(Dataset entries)

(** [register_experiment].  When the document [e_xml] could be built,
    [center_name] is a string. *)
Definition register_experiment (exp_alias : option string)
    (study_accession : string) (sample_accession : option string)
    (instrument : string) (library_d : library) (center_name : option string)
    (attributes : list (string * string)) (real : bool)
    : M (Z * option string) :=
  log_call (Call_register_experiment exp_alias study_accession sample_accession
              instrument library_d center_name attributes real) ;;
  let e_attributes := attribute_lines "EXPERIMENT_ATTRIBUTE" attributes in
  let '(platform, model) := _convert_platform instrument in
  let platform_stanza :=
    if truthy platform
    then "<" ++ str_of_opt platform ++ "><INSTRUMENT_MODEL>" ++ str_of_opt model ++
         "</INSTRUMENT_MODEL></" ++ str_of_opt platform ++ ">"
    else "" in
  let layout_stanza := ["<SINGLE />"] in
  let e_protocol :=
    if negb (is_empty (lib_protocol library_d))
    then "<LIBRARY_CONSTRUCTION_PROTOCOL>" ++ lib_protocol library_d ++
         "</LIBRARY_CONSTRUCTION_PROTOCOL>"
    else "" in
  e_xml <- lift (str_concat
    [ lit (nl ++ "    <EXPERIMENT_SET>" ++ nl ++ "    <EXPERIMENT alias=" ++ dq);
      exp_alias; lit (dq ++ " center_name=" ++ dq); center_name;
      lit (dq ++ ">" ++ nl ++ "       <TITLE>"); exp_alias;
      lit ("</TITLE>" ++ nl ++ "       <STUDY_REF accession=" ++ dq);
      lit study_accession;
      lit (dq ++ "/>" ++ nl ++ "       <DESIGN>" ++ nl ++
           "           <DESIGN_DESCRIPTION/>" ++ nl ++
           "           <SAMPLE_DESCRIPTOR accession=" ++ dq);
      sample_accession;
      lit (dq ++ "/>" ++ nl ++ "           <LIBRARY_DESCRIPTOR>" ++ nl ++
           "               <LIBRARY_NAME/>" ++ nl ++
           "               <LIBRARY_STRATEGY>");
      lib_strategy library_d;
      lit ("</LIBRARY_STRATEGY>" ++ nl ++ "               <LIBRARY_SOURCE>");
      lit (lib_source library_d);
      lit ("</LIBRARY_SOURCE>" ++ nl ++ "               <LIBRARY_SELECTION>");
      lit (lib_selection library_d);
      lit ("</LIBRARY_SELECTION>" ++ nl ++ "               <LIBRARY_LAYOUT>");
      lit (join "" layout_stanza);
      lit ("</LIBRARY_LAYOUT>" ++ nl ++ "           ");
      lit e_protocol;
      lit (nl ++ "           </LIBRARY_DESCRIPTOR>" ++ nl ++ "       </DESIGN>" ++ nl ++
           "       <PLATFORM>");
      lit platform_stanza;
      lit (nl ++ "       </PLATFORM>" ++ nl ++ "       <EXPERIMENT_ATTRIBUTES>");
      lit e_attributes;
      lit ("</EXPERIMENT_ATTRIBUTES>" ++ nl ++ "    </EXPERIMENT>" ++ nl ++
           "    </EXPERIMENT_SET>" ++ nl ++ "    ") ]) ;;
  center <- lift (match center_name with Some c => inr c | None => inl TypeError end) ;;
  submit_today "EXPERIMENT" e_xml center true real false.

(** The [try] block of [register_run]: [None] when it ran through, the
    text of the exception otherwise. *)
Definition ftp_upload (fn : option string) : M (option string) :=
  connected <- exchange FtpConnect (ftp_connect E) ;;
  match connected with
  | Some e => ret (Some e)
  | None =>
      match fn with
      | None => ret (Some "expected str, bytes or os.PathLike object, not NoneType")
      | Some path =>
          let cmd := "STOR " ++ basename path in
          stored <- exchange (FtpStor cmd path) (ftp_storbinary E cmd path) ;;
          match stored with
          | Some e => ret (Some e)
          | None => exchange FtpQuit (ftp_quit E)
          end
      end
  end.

*Action item:*
Reproduce every line from the preceding data in which the word "string" can be found.

*The answer:*
    [center_name] is a string. *)
Definition register_experiment (exp_alias : option string)
    (study_accession : string) (sample_accession : option string)
    (instrument : string) (library_d : library) (center_name : option string)
    (attributes : list (string * string)) (real : bool)
    : M (Z * option string) :=
Definition ftp_upload (fn : option string) : M (option string) :=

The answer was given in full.